The advanced chatbot could be an essential time-saving tool for teachers, but some have concerns.
Since its release, ChatGPT has been making the rounds online and creating important discussions around AI and its impact on education. Launched in late 2022 by OpenAI, the AI tool, which stands for Chat Generative Pre-Trained Transformer, lets you type in questions and receive accurate, sometimes even creative responses. It’s an impressive innovation in modern technology that has the power to do everything from serve as a brainstorming buddy when you’re stuck writing something to answering complex math and science questions.
Though it’s only been around for less than a year, it has educators both embracing it and fearing it at the same time. Regardless of what your stance is on AI, it’s important to remember that technology is a neutral tool and not inherently good or bad. And one thing is certain—it’s destined to impact our culture and change schools across the globe as we learn more about what it’s fully capable of. So, how can educators learn to teach with or around it?
At FACTS Elevate 2023, we’ll offer two informative, can’t-miss sessions about how educators can work with ChatGPT. In the meantime, here’s how the AI tool is starting to appear in K-12 schools and how educators are responding.
Concerns around academic integrity
As soon as ChatGPT was released, educators world-wide panicked and made negative assumptions that it was an easy way for students to cheat on essays and exams. The second-largest school district in the U.S., Los Angeles Unified, immediately blocked access from its schools’ network to “protect academic honesty.” Other school districts quickly followed.
From Seattle to Alabama in the U.S. to New South Wales in Australia, school districts within the English-speaking world were beginning to ban the software. Other schools and universities warned students against using ChatGPT to cheat.
It’s easy to understand why educators feel threatened. This new powerful and accessible tool popped up with zero warning, leaving school leaders uninformed and unsure what to make of it. With so many things on teachers’ plates, the last thing they need to worry about are new ways their students can be academically lazy or dishonest.
But technology experts warn banning ChatGPT is not the way to go. Why? Because it simply won’t work, they say. Students often have access to laptops, cell phones, or other devices that allow them greater freedom on the internet than what they’re confined to on their school network.

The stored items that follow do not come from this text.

(** X3. In the per-system disk and pool views, the history of an entity
    holds one point for every fetched row that decodes to the entity, in the
    order the rows were fetched, each with the row's attribute, value and
    timestamp; an entity is listed exactly when some fetched row decodes to
    it. *)
Theorem history_keeps_every_row (v : system_view) (system_id : string)
    (rows : list metric_row) (eid : string) :
  match entry_of (project v system_id rows) eid with
  | Some e =>
      e_history e = map (history_point_of (decode (view_kind v)))
                        (filter (entity_is (decode (view_kind v)) eid) rows) /\
      filter (entity_is (decode (view_kind v)) eid) rows <> []
  | None => filter (entity_is (decode (view_kind v)) eid) rows = []
  end.
Proof.
  unfold project. rewrite entry_of_group_rows.
  pose proof (history_fold (decode (view_kind v)) system_id rows [] eid) as H.
  unfold history_of in H. fold (group_rows (decode (view_kind v)) system_id rows) in H.
  cbn [dict_get option_map] in H.
  destruct (dict_get eid (group_rows (decode (view_kind v)) system_id rows)) as [e|];
    cbn [option_map] in H;
    destruct (filter (entity_is (decode (view_kind v)) eid) rows) as [|m l];
    try discriminate H.
  - injection H as H. split; [exact H | discriminate].
  - reflexivity.
Qed.


Section DictionaryKeys.

Context {V : Type}.

Lemma dict_get_none (k : string) (d : list (string * V)) :
  dict_get k d = None <-> ~ In k (map fst d).
Proof.
  induction d as [|[k0 v] d IH]; cbn [dict_get map fst In].
  - tauto.
  - destruct (String.eqb_spec k0 k) as [-> | Hne].
    + split; [discriminate | intros H; exfalso; apply H; left; reflexivity].
    + rewrite IH. tauto.
Qed.

Lemma dict_mem_false (k : string) (d : list (string * V)) :
  dict_mem k d = false -> ~ In k (map fst d).
Proof.
  unfold dict_mem. destruct (dict_get k d) eqn:E; [discriminate|].
  intros _. apply dict_get_none, E.
Qed.

Lemma dict_update_keys (k : string) (f : V -> V) (d : list (string * V)) :
  map fst (dict_update k f d) = map fst d.
Proof.
  induction d as [|[k0 v] d IH]; [reflexivity|].
  cbn [dict_update]. destruct (k0 =? k)%string; cbn [map fst];
    [reflexivity | rewrite IH; reflexivity].
Qed.

Lemma dict_update_Forall (Q : V -> Prop) (k : string) (f : V -> V)
    (d : list (string * V)) :
  (forall v, Q v -> Q (f v)) ->
  Forall (fun kv => Q (snd kv)) d ->
  Forall (fun kv => Q (snd kv)) (dict_update k f d).
Proof.
  intros Hf. induction 1 as [|[k0 v] d Hv Hd IH]; [constructor|].
  cbn [dict_update]. destruct (k0 =? k)%string.
  - constructor; [apply Hf, Hv | exact Hd].
  - constructor; [exact Hv | exact IH].
Qed.
(** * simdev_website: the browser-side calculators

    A shallow embedding of the numerical core of the site:

    - [CurveFitting]   public/scripts/curve_fitting/curve_fitting.js
    - [PorousMedia]    the porous-media page script ([fitCurve],
                       [calcDarcyForchheimer])
    - [OilProps]       public/scripts/oil_properties/getOilProperties.js
    - [UnitConverter]  the unit conversion script ([convertUnit])
    - [UnitLists]      the unit lists of the same script
                       ([getAvailableUnits], [isValidUnit])
    - [Calculators], [FlowCalculator], [CircleAreaCalculator]
                       the calculators page script ([toSI], [fromSI],
                       [calculateReynolds], the update functions)
    - [PorousMediaPage] the calculators of the porous-media page
                       ([calculateAll], [calculateFromFlow],
                       [updateOilProps])

    JavaScript numbers are IEEE-754 binary64 values.  The arithmetic the
    programs use is captured by the interface [JSNumber], and the code of
    the curve-fitting scripts is written once over that interface.  It is
    read in two arithmetics:

    - [xreal], exact arithmetic: the real numbers extended with
      [+Infinity], [-Infinity] and [NaN].  The special values follow the
      IEEE rules ([x/0], [Inf - Inf], [0 * Inf], comparisons with [NaN]);
      rounding and overflow are not modelled, and there is a single zero,
      read as [+0] where a sign is needed.  General theorems are stated in
      this arithmetic, which is the one of the specification (samples and
      coefficients are real numbers there).
    - [float], Rocq's primitive binary64 numbers, bit-exact for
      [+ - * /], [Math.abs] and [<].  Concrete runs of the scripts are
      evaluated in it.

    DOM access, plotting and console output are left out.  They are
    taken to complete normally, so no value the functions return depends
    on them. *)

From Stdlib Require Import Reals Lra Lia ZArith Floats Uint63 List String Ascii Bool.
From stdpp Require Import gmap strings.

Set Warnings "-inexact-float".

(* ================================================================== *)
(** * JavaScript values and control *)
(* ================================================================== *)

Module JS.

(** A function body either returns a value or throws [new Error(message)]. *)
Inductive completion (A : Type) : Type :=
| Return (a : A)
| Throw (message : string).
Arguments Return {A} a.
Arguments Throw {A} message.

Definition bind {A B : Type} (c : completion A) (k : A -> completion B) : completion B :=
  match c with
  | Return a => k a
  | Throw m => Throw m
  end.

(** The double-quote character, for messages that quote their arguments. *)
Definition dquote : string := String (ascii_of_nat 34) EmptyString.

Definition quoted (s : string) : string :=
  String.append dquote (String.append s dquote).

With that in mind, some school leaders took a different approach. Instead of fearing the worst, they looked to the positive and found ways this new, exciting AI tool could enhance the education experience and even serve as a classroom aid.
ChatGPT shows it could actually make education better
Cherie Shields, an Oregon-based high school teacher, recently tasked her students in one of her classes to produce outlines for their essays. These compositions focused on drawing comparisons and contrasts between two 19th-century short stories, exploring themes related to gender and mental health.
After ChatGPT generated the outlines, the students stored their laptops and proceeded to handwrite their essays. Though it created the framework for the assignment, Shields believes utilizing the tool helped her students think deeper and more thoughtfully about the short stories they read.
But assisting students with their class assignments is just the tip of the iceberg. It can also help generate ideas for classroom activities, create solved examples of math problems, make flash cards, and write personalized lesson plans for students, amongst many other possibilities.
Dr. Monica Burns, EdTech and curriculum consultant and presenter on ChatGPT at FACTS Elevate 2023, has produced multiple articles and podcasts about AI in classrooms, which include loads of possible use cases. For example, she writes here about how a teacher could ask the tool to generate writing prompts.
One of the best wins with this advanced chatbot? It saves teachers valuable time. By using the tool to effectively automate routine tasks and amplify their pedagogy, it allows teachers to focus on what really matters. To get more out of it, Dr. Burns also writes about how educators can research helpful tips on using ChatGPT from other educators that have more experience with the tool.
Wondering how other AI tools can enhance the classroom and learning experience for students? From image generators to mind maps, there’s a handful of useful AI teaching tools in the market designed to empower educators and help them work smarter and more efficient.
Now that AI is here, there’s no going back. Instead of trying to ignore that it exists, let’s focus on ways we can leverage ChatGPT to improve teaching and learning, and prepare students for a future filled with powerful technology that has unlimited possibilities.